[[ Dataset content open ]]

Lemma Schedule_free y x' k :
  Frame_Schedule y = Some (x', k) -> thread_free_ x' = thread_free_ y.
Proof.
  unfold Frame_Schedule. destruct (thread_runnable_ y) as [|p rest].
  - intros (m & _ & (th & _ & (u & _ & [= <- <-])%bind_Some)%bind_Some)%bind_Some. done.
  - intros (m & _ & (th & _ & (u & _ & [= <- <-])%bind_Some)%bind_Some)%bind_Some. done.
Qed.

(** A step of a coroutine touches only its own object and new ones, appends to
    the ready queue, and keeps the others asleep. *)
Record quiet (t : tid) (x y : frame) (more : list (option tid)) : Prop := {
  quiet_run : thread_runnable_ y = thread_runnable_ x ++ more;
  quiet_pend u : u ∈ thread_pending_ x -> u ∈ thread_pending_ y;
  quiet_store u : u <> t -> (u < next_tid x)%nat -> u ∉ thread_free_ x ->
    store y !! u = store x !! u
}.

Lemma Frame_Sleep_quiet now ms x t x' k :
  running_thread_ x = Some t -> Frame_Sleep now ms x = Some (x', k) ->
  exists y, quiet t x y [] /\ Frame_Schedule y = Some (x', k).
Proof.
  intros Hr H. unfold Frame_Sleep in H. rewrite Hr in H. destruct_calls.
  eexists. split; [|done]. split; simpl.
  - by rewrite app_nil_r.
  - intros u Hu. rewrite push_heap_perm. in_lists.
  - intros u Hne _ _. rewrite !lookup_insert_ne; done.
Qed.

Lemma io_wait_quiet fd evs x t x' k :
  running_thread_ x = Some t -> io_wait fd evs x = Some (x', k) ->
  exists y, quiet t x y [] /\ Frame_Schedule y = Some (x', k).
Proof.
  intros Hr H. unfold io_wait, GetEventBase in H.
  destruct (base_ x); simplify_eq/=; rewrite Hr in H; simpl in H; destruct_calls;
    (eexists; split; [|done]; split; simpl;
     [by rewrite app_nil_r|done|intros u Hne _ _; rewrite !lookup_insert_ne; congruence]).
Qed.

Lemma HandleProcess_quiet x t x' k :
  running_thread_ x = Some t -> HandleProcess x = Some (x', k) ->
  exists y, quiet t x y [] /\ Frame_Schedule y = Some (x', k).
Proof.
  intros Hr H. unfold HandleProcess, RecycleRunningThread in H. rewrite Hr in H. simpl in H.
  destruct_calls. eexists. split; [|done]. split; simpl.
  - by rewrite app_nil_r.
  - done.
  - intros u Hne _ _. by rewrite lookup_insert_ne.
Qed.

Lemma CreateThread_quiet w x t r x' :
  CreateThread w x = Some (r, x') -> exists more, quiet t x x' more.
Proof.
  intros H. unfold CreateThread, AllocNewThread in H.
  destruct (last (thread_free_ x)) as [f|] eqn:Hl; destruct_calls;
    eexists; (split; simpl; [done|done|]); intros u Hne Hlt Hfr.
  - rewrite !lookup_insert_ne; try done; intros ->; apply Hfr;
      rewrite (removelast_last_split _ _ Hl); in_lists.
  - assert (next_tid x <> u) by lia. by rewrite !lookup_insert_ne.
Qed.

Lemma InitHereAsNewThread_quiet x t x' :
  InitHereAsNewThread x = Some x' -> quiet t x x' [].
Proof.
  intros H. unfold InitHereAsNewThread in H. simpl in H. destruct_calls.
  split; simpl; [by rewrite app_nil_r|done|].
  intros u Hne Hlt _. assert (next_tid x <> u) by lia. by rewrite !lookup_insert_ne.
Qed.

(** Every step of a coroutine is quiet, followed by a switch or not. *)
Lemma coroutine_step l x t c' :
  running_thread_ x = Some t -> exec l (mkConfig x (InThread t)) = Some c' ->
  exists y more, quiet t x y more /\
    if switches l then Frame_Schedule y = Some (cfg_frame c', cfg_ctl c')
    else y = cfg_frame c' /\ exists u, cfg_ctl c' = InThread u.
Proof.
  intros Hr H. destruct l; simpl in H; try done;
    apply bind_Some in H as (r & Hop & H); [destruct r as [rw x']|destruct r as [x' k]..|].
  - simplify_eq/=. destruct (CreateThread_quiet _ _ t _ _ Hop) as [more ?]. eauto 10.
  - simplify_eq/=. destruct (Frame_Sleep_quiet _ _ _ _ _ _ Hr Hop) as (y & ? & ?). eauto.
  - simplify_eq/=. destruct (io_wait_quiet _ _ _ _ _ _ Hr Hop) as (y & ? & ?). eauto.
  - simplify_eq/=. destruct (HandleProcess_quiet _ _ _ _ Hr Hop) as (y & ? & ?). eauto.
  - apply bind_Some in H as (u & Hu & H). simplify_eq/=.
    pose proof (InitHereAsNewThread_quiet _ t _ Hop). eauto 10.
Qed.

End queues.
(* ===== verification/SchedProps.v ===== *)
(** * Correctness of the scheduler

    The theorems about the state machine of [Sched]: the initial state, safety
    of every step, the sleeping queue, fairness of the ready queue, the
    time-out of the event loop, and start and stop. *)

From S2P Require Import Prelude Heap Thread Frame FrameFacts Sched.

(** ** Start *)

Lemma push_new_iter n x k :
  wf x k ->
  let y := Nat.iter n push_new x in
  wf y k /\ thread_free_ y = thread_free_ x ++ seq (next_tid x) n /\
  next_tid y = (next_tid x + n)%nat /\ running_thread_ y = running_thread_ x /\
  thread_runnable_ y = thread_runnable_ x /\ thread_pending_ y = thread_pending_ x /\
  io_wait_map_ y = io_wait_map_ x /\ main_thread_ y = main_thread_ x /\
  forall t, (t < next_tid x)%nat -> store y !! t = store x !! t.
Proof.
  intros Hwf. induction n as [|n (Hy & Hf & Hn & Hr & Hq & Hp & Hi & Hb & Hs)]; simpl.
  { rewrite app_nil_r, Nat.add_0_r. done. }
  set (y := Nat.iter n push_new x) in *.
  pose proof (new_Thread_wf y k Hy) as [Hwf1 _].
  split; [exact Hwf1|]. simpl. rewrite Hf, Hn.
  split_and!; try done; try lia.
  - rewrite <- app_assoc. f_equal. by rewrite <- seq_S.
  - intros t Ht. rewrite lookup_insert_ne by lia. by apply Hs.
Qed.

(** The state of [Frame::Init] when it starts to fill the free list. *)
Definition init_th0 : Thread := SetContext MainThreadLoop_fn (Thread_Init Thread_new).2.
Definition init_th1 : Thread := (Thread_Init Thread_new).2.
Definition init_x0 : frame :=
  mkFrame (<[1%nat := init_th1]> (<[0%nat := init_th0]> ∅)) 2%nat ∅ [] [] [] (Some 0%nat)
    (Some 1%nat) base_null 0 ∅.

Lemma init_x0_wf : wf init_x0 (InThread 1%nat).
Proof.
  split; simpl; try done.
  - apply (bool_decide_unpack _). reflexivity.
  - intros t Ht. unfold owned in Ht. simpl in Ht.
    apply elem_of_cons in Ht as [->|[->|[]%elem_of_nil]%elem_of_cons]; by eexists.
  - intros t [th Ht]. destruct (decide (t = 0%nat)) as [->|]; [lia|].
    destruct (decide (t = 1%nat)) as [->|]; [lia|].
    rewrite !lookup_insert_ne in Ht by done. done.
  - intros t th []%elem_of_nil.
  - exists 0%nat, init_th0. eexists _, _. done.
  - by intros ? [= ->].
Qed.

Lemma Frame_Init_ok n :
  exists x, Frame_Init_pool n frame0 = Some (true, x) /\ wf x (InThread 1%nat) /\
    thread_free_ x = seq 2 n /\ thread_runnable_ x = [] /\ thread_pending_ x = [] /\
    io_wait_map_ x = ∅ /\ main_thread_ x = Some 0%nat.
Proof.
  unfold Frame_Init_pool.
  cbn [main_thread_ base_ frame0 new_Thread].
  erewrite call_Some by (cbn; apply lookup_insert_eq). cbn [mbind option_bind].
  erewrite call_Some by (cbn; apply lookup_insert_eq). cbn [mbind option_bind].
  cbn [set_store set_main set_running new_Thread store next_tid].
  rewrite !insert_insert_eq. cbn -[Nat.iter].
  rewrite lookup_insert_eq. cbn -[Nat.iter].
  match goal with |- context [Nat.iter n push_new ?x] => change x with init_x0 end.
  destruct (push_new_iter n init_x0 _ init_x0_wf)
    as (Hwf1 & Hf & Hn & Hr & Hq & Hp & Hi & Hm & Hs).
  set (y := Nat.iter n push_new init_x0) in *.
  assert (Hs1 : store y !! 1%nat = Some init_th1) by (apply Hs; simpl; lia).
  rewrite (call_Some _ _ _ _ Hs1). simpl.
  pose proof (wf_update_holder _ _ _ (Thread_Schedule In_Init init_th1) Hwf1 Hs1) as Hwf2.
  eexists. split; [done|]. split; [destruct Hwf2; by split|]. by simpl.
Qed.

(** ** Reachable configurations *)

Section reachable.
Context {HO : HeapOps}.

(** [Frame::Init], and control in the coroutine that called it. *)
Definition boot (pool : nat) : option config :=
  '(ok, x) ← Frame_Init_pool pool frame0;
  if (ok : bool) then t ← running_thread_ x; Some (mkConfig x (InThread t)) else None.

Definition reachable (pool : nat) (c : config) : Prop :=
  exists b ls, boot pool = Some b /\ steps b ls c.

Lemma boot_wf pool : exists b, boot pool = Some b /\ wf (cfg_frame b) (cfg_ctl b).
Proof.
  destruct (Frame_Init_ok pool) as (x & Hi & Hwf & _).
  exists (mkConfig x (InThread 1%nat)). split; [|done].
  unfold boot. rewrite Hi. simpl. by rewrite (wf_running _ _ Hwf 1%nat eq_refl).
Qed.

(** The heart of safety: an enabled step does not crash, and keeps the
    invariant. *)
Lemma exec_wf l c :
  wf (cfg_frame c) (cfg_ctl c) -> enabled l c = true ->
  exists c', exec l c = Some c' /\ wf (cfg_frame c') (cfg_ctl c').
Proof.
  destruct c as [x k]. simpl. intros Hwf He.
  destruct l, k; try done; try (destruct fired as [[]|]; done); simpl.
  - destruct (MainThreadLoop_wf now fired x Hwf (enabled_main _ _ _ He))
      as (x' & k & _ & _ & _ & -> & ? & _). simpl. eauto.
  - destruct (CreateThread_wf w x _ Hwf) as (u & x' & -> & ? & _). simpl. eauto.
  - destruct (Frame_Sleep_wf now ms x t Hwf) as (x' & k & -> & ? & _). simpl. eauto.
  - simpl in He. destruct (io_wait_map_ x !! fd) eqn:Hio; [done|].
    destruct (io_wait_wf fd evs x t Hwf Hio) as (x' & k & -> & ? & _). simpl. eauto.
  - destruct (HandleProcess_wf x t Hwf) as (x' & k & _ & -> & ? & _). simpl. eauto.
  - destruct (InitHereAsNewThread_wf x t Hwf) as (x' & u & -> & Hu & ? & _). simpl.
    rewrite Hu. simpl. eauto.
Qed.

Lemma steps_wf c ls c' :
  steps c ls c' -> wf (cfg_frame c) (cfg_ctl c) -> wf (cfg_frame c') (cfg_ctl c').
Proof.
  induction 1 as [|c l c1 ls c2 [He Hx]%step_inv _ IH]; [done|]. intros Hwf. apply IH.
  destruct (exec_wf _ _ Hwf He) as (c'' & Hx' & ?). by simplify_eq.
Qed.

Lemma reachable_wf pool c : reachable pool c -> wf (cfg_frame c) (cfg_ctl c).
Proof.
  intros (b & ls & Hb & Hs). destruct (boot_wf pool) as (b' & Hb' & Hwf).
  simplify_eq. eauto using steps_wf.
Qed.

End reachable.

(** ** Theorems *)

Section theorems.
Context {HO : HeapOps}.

[[ Dataset content closed ]]
[[ Dataset content open ]]

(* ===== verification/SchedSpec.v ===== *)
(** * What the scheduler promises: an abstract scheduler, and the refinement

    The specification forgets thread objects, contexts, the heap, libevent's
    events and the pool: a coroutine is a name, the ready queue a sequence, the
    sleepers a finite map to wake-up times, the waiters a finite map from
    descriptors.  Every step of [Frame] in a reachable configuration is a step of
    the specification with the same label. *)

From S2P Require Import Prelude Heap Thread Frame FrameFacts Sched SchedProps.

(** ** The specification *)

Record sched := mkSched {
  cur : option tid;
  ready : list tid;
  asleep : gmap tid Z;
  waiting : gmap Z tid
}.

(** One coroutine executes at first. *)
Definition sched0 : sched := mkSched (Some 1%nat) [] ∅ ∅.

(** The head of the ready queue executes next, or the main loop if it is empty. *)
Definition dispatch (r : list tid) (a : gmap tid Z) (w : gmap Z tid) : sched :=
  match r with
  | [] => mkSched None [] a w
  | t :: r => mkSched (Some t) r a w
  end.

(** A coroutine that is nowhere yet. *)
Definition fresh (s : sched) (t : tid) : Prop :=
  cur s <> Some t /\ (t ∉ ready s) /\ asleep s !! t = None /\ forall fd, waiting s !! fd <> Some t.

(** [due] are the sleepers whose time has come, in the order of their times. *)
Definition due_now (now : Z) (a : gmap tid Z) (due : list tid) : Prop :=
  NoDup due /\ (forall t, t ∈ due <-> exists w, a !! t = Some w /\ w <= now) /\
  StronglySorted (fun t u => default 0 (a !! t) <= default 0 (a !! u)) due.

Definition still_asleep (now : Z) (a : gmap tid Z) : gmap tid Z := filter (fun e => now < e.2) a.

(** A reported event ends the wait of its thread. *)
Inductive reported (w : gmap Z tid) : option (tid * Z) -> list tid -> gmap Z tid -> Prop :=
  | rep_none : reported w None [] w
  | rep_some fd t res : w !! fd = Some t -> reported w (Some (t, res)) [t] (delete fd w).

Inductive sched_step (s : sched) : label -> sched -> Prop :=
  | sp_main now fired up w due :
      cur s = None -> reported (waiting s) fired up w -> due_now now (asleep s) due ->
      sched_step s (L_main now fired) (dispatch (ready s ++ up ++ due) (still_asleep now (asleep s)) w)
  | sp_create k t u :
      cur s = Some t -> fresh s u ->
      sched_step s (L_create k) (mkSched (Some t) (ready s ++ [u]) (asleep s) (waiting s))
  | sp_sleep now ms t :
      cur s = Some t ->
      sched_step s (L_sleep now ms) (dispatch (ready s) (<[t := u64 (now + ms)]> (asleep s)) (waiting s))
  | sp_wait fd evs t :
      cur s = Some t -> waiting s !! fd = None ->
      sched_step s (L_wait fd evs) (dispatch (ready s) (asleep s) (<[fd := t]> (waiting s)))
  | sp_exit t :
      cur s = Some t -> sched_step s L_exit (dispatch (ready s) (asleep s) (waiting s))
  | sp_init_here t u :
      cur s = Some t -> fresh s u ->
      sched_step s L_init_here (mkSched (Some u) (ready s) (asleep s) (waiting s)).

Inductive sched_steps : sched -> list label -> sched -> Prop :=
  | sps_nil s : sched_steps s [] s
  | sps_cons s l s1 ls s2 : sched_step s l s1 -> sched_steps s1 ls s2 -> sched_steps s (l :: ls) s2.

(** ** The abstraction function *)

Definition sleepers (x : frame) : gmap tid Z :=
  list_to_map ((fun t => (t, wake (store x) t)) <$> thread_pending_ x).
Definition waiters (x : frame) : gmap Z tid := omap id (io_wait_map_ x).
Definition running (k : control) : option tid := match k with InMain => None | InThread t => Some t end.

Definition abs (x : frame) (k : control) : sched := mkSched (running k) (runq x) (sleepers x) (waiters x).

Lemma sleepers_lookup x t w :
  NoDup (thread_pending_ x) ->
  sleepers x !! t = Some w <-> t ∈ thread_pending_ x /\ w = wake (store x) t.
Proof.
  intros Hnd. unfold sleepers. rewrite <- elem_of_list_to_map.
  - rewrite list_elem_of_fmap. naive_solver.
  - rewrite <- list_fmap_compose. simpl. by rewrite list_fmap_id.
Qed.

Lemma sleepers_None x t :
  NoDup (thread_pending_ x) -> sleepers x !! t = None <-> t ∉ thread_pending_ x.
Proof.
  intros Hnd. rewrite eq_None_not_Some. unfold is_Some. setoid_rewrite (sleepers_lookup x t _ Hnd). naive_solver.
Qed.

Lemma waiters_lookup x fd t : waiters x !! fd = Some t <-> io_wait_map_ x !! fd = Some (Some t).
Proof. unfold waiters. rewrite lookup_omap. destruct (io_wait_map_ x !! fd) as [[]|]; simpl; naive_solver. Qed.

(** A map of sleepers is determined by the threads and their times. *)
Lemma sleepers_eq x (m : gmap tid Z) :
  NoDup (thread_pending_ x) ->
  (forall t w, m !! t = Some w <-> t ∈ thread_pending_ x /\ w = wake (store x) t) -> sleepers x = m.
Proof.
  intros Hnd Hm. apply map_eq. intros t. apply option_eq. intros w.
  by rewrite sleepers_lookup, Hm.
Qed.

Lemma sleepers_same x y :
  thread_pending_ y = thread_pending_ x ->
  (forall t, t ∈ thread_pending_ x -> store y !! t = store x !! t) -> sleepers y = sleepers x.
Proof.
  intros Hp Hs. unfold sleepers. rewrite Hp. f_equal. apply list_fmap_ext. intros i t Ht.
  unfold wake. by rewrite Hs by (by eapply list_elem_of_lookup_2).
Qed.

[[ Dataset content closed ]]

Exercise objective:
Your task is to retype the entries verbatim, starting with the line that holds "InitHereAsNewThread x = Some" and stopping after the line that holds "intros Hr H. destruct".

Answer space:
  InitHereAsNewThread x = Some x' -> quiet t x x' [].
Proof.
  intros H. unfold InitHereAsNewThread in H. simpl in H. destruct_calls.
  split; simpl; [by rewrite app_nil_r|done|].
  intros u Hne Hlt _. assert (next_tid x <> u) by lia. by rewrite !lookup_insert_ne.
Qed.

(** Every step of a coroutine is quiet, followed by a switch or not. *)
Lemma coroutine_step l x t c' :
  running_thread_ x = Some t -> exec l (mkConfig x (InThread t)) = Some c' ->
  exists y more, quiet t x y more /\
    if switches l then Frame_Schedule y = Some (cfg_frame c', cfg_ctl c')
    else y = cfg_frame c' /\ exists u, cfg_ctl c' = InThread u.
Proof.
  intros Hr H. destruct l; simpl in H; try done;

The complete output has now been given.